OBJECTIVE To optimize the preparation technology of Jineijin danggui ruchuang ointment and to establish its quality standard. METHODS Using oil phase dosage， emulsifier dosage and emulsification temperature as the indicators， the preparation technology of Jineijin danggui ruchuang ointment was optimized by response surface method. Gallus gallus domesticus and Angelica sinensis in the ointment were identified by TLC. The property of the ointment was observed， and its particle size and deliverable volume were inspected according to Chinese Pharmacopoeia. The contents of uridine， ferulic acid and ligustilide in the ointment were determined by high-performance liquid chromatography.

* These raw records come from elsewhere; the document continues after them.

(* ===== verification/FsServe.v ===== *)
(** What each operation of the master does: it ends with an error and changes nothing, or it keeps the invariant and
    writes entries of the changelog that bring a shadow to the same state. *)
From S2P Require Import Prelude Serialization RichACL AclMasks AclStorage Nodes FileSize NodeAcl Trash Quota.
From S2P Require Import FsTree FsTreeInv FsTreeNodes FsTreeEdges DirQuota FsMeta FsMetaInv FsCreate FsMetaSteps.
From S2P Require Import FsMetaFields FsOps FsAttrOps FsRestore FsOpsRead FsReplay.

(** ** Running operations *)

Lemma op_bind_run {A B} (m : Op A) (f : A -> Op B) s :
  (m ≫= f) s = match m s with
               | None => None
               | Some (inl e, s, log) => Some (inl e, s, log)
               | Some (inr x, s, log) => match f x s with None => None | Some (r, s, log') => Some (r, s, log ++ log') end
               end.
Proof. done. Qed.

Lemma op_ret_run {A} (x : A) s : (mret x : Op A) s = Some (inr x, s, []).
Proof. done. Qed.

Lemma reads_run {A} (f : Metadata -> option A) s : reads f s = match f s with Some x => Some (inr x, s, []) | None => None end.
Proof. done. Qed.

Lemma effect_run f s : effect f s = match f s with Some s => Some (inr tt, s, []) | None => None end.
Proof. done. Qed.

Lemma modify_run {A} (f : Metadata -> option (A * Metadata)) s :
  modify f s = match f s with Some (x, s) => Some (inr x, s, []) | None => None end.
Proof. done. Qed.

Lemma require_run b e s : require b e s = Some (if b then inr tt else inl e, s, []).
Proof. by destruct b. Qed.

Lemma throw_run {A} e s : throw (A := A) e s = Some (inl e, s, []).
Proof. done. Qed.

Ltac run := repeat progress (rewrite ?op_bind_run, ?op_ret_run, ?reads_run, ?effect_run, ?modify_run, ?require_run, ?throw_run; cbn [app negb andb mbind option_bind]).

Section served.
Context (goals : Z -> Goals.Goal).
Notation meta_ok := (meta_ok goals).

(** An operation that was served: [s'] and the entries follow, a shadow gets to [s']. *)
Definition done_with {A} (m : Op A) (s : Metadata) (r : A) (s' : Metadata) (log : list (Z * LogEntry)) : Prop :=
  m s = Some (inr r, s', log) /\ meta_ok s' /\ replay_log goals log s = Some s'.

Definition ends {A} (m : Op A) (s : Metadata) (Q : A -> Metadata -> Prop) : Prop :=
  (exists e, m s = Some (inl e, s, [])) \/ (exists r s' log, done_with m s r s' log /\ Q r s').

Definition served {A} (m : Op A) (s : Metadata) : Prop := ends m s (fun _ _ => True).

Lemma ends_read {A B} (m : Op A) (f : A -> Op B) s P Q :
  reading m s P -> (forall x, P x -> ends (f x) s Q) -> ends (m ≫= f) s Q.
Proof.
  intros ([e|x] & E & H) Hf.
  - left. exists e. by apply bind_error.
  - destruct (Hf x H) as [[e He]|(r & s' & log & [H1 H2] & HQ)].
    + left. exists e. by rewrite (bind_pure _ _ _ _ E).
    + right. exists r, s', log. split; [|done]. split; [|done]. by rewrite (bind_pure _ _ _ _ E).
Qed.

RESULTS The optimal preparation technology of Jineijin danggui ruchuang ointment was as follows： 4.0 g of white vaseline， 7.0 g of liquid paraffin， 5.0 g of lanolin （oil phase）， 0.44 g of triethanolamine as the emulsifier， and emulsification temperature of 78 ℃ . Jineijin danggui ruchuang ointment prepared according to the optimal preparation method was a beige paste， and its particle size and deliverable volume inspection all met the requirements of the Chinese Pharmacopoeia. The identification of TLC for G. gallus domesticus and A. sinensis obtained satisfactory results. The linear ranges of uridine， ferulic acid and ligustilide were 1.6-25.6 μg/mL， 0.003 15-0.100 8 mg/mL， 0.006- 0.192 mg/mL （all r＞0.999）. RSD for the inspection， stability， reproducibility and recovery tests were all less than 2%（ n＝6）. The average contents of uridine， ferulic acid and ligustilide were 0.081 2， 0.100 0 and 0.396 9 mg/g， respectively. CONCLUSIONS The optimal preparation technology can be used for the production of the in-hospital preparation of Jineijin danggui ruchuang ointment； the content determination method can be used for the quality control of the ointment.